-- GIVEN ENTRIES follows --
(* ===== verification/GetNum.v ===== *)
(** book-src/lib/get_num.c: numeric command-line arguments. *)
From S2P Require Import Prelude CLib Sys.
#[local] Open Scope Z_scope.

(** Source: book-src/lib/get_num.h:20-20 (GN_NONNEG). *)
Definition GN_NONNEG : Z := 1.
(** Source: book-src/lib/get_num.h:21-21 (GN_GT_0). *)
Definition GN_GT_0 : Z := 2.
(** Source: book-src/lib/get_num.h:24-24 (GN_ANY_BASE). *)
Definition GN_ANY_BASE : Z := 64.
(** Source: book-src/lib/get_num.h:25-25 (GN_BASE_8). *)
Definition GN_BASE_8 : Z := 128.
(** Source: book-src/lib/get_num.h:26-26 (GN_BASE_16). *)
Definition GN_BASE_16 : Z := 256.

Section get_num.
Context {S : Type} `{HasLibc S}.

(** A [char *] argument may be null. *)
(** Source: book-src/lib/get_num.c:24-39 (gnFail). *)
Definition gnFail {A} (fname msg : bytes) (arg name : option bytes) : M S A :=
  eprintf (fname ++ str " error");;
  match name with
  | Some n => eprintf (str " (in " ++ n ++ str ")")
  | None => mret tt
  end;;
  eprintf (str ": " ++ msg ++ [newline]);;
  match arg with
  | Some (c :: a) => eprintf (str "        offending text: " ++ (c :: a) ++ [newline])
  | _ => mret tt
  end;;
  c_exit EXIT_FAILURE.

(** Source: book-src/lib/get_num.c:41-78 (getNum). *)
Definition getNum (fname : bytes) (arg : option bytes) (flags : Z) (name : option bytes)
    : M S Z :=
  match arg with
  | None | Some [] => gnFail fname (str "null or empty string") arg name
  | Some a =>
      let base := if has_bits flags GN_ANY_BASE then 0
                  else if has_bits flags GN_BASE_8 then 8
                  else if has_bits flags GN_BASE_16 then 16 else 10 in
      let r := strtol a base in
      let res := sl_value r in
      if sl_erange r then gnFail fname (str "strtol() failed") arg name
      else if negb (bool_decide (sl_endptr r = [])) then
        gnFail fname (str "nonnumeric characters") arg name
      else if has_bits flags GN_NONNEG && (res <? 0) then
        gnFail fname (str "negative value not allowed") arg name
      else if has_bits flags GN_GT_0 && (res <=? 0) then
        gnFail fname (str "value must be > 0") arg name
      else mret res
  end.

(** Source: book-src/lib/get_num.c:80-87 (getLong). *)
Definition getLong (arg : option bytes) (flags : Z) (name : option bytes) : M S Z :=
  getNum (str "getLong") arg flags name.

(** Source: book-src/lib/get_num.c:89-103 (getInt). *)
Definition getInt (arg : option bytes) (flags : Z) (name : option bytes) : M S Z :=
  res ← getNum (str "getInt") arg flags name;
  if (res >? INT_MAX) || (res <? INT_MIN)
  then gnFail (str "getInt") (str "integer out of range") arg name
  else mret (i32 res).

(** ** What is proved of them *)

(** The numbers that the flags let through. *)
Definition flag_ok (flags v : Z) : Prop :=
  (has_bits flags GN_NONNEG = true -> 0 <= v) /\
  (has_bits flags GN_GT_0 = true -> 0 < v).

Definition base_of (flags : Z) : Z :=
  if has_bits flags GN_ANY_BASE then 0
  else if has_bits flags GN_BASE_8 then 8
  else if has_bits flags GN_BASE_16 then 16 else 10.

(** [arg] is a complete numeral of value [v] that [flags] allow. *)
Definition denotes (flags : Z) (arg : option bytes) (v : Z) : Prop :=
  exists a, arg = Some a /\ a <> [] /\
    strtol a (base_of flags) = StrtolResult v [] false /\ flag_ok flags v.

Lemma denotes_unique flags arg v w : denotes flags arg v -> denotes flags arg w -> v = w.
Proof. intros (a & -> & _ & Hv & _) (a' & [= <-] & _ & Hw & _). congruence. Qed.

Lemma flag_tests flags v :
  has_bits flags GN_NONNEG && (v <? 0) = false ->
  has_bits flags GN_GT_0 && (v <=? 0) = false -> flag_ok flags v.
Proof.
  intros H1 H2. split; intros Hb; rewrite Hb in *; simpl in *; lia.
Qed.

Lemma gnFail_run {A} fname msg arg name s :
  exists s', @gnFail A fname msg arg name s = (Exited EXIT_FAILURE, s').
Proof.
  unfold gnFail, c_exit, fflush_stdout, eprintf. munfold.
  destruct name, arg as [[|? ?]|]; eauto.
Qed.

Lemma getNum_spec fname arg flags name s :
  match getNum fname arg flags name s with
  | (Done v, s') => s' = s /\ denotes flags arg v
  | (Exited n, _) => n = EXIT_FAILURE /\ forall v, ~ denotes flags arg v
  | _ => False
  end.
Proof.
  assert (Hf : forall msg, (forall v, ~ denotes flags arg v) ->
    match gnFail fname msg arg name s with
    | (Done v, s') => s' = s /\ denotes flags arg v
    | (Exited n, _) => n = EXIT_FAILURE /\ forall v, ~ denotes flags arg v
    | _ => False
    end).
  { intros msg Hno. destruct (@gnFail_run Z fname msg arg name s) as [s' ->]. done. }
  unfold getNum. destruct arg as [[|c a]|].
  1,3: by apply Hf; intros v (? & ? & ? & _); simplify_eq.
  fold (base_of flags). assert (Hne : c :: a <> []) by done.
  remember (c :: a) as a' eqn:Ha'. clear Ha'.
  destruct (strtol a' (base_of flags)) as [v rest er] eqn:Hs; simpl.
  assert (Hsame : forall w, denotes flags (Some a') w -> w = v /\ rest = [] /\ er = false /\ flag_ok flags v).
  { intros w (a0 & [= <-] & _ & Hw & ?). rewrite Hs in Hw. by simplify_eq. }
  destruct er; [apply Hf; intros w (?&?&?&?)%Hsame; done|].
  case_bool_decide as Hr; simpl; [|apply Hf; intros w (?&?&?&?)%Hsame; done].
  destruct (has_bits flags GN_NONNEG && (v <? 0)) eqn:H1.
  { apply Hf. intros w (?&?&?&[Hn _])%Hsame.
    apply andb_true_iff in H1 as [Hb Hv]. specialize (Hn Hb). lia. }
  destruct (has_bits flags GN_GT_0 && (v <=? 0)) eqn:H2.
  { apply Hf. intros w (?&?&?&[_ Hn])%Hsame.
    apply andb_true_iff in H2 as [Hb Hv]. specialize (Hn Hb). lia. }
  simpl. split; [done|]. exists a'. subst rest. split_and!; try done. by apply flag_tests.
Qed.

(** getInt() returns exactly when its argument is a complete numeral, in
    the base the flags select, of a value the flags and the range of an int
    allow, and then returns that value and touches nothing; in every other
    case, null and empty arguments included, it exits with EXIT_FAILURE. *)
Theorem getInt_correct arg flags name s :
  match getInt arg flags name s with
  | (Done v, s') => s' = s /\ denotes flags arg v /\ INT_MIN <= v <= INT_MAX
  | (Exited n, _) => n = EXIT_FAILURE /\
      forall v, denotes flags arg v -> ~ INT_MIN <= v <= INT_MAX
  | _ => False
  end.
Proof.
  unfold getInt, mbind, M_bind.
  pose proof (getNum_spec (str "getInt") arg flags name s) as Hn.
  destruct (getNum _ _ _ _ s) as [[v|n| | |] s']; try done.
  - destruct Hn as [-> Hd]. destruct ((v >? INT_MAX) || (v <? INT_MIN)) eqn:Hr.
    + destruct (@gnFail_run Z (str "getInt") (str "integer out of range") arg name s) as [s' ->].
      split; [done|]. intros w Hw. rewrite (denotes_unique _ _ _ _ Hw Hd). lia.
    + simpl. rewrite i32_id by lia. split_and!; (done || lia).
  - destruct Hn as [-> Hd]. split; [done|]. intros w Hw. by destruct (Hd w).
Qed.

(** A decimal argument printed from an int is read back as that int. *)
Theorem getInt_roundtrip z flags name s
    (Hz : INT_MIN <= z <= INT_MAX) (Hb : base_of flags = 10) (Hf : flag_ok flags z) :
  getInt (Some (print_dec z)) flags name s = (Done z, s).
Proof.
  pose proof (getInt_correct (Some (print_dec z)) flags name s) as Hc.
  assert (Hd : denotes flags (Some (print_dec z)) z).
  { exists (print_dec z). split_and!; [done| | |done].
    - unfold print_dec. destruct (z <? 0) eqn:?; [done|].
      destruct (print_nonneg_head z ltac:(lia)) as (? & ? & -> & _). done.
    - rewrite Hb. rewrite <- (app_nil_r (print_dec z)). apply strtol_print; [|done].
      unfold INT_MIN, INT_MAX, LONG_MIN, LONG_MAX in *. lia. }
  destruct (getInt _ _ _ s) as [[v|n| | |] s']; try done.
  - destruct Hc as (-> & Hv & _). by rewrite (denotes_unique _ _ _ _ Hv Hd).
  - destruct Hc as [_ Hc]. by destruct (Hc z Hd).
Qed.
End get_num.

Lemma getInt_roundtrip_witness :
  getInt (Some (print_dec (-77))) 0 None libc0 = (Done (-77), libc0).
Proof.
  apply (getInt_roundtrip (-77) 0 None libc0).
  - unfold INT_MIN, INT_MAX. lia.
  - reflexivity.
  - split; intros H; discriminate H.
Defined.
-- GIVEN ENTRIES concluded --
DESCRIPTION OF THE TASK - The line containing "- reflexivity." marks the start; retype it and each line after it through the end of the records above, exactly.

EXPECTED OUTPUT -
  - reflexivity.
  - split; intros H; discriminate H.
Defined.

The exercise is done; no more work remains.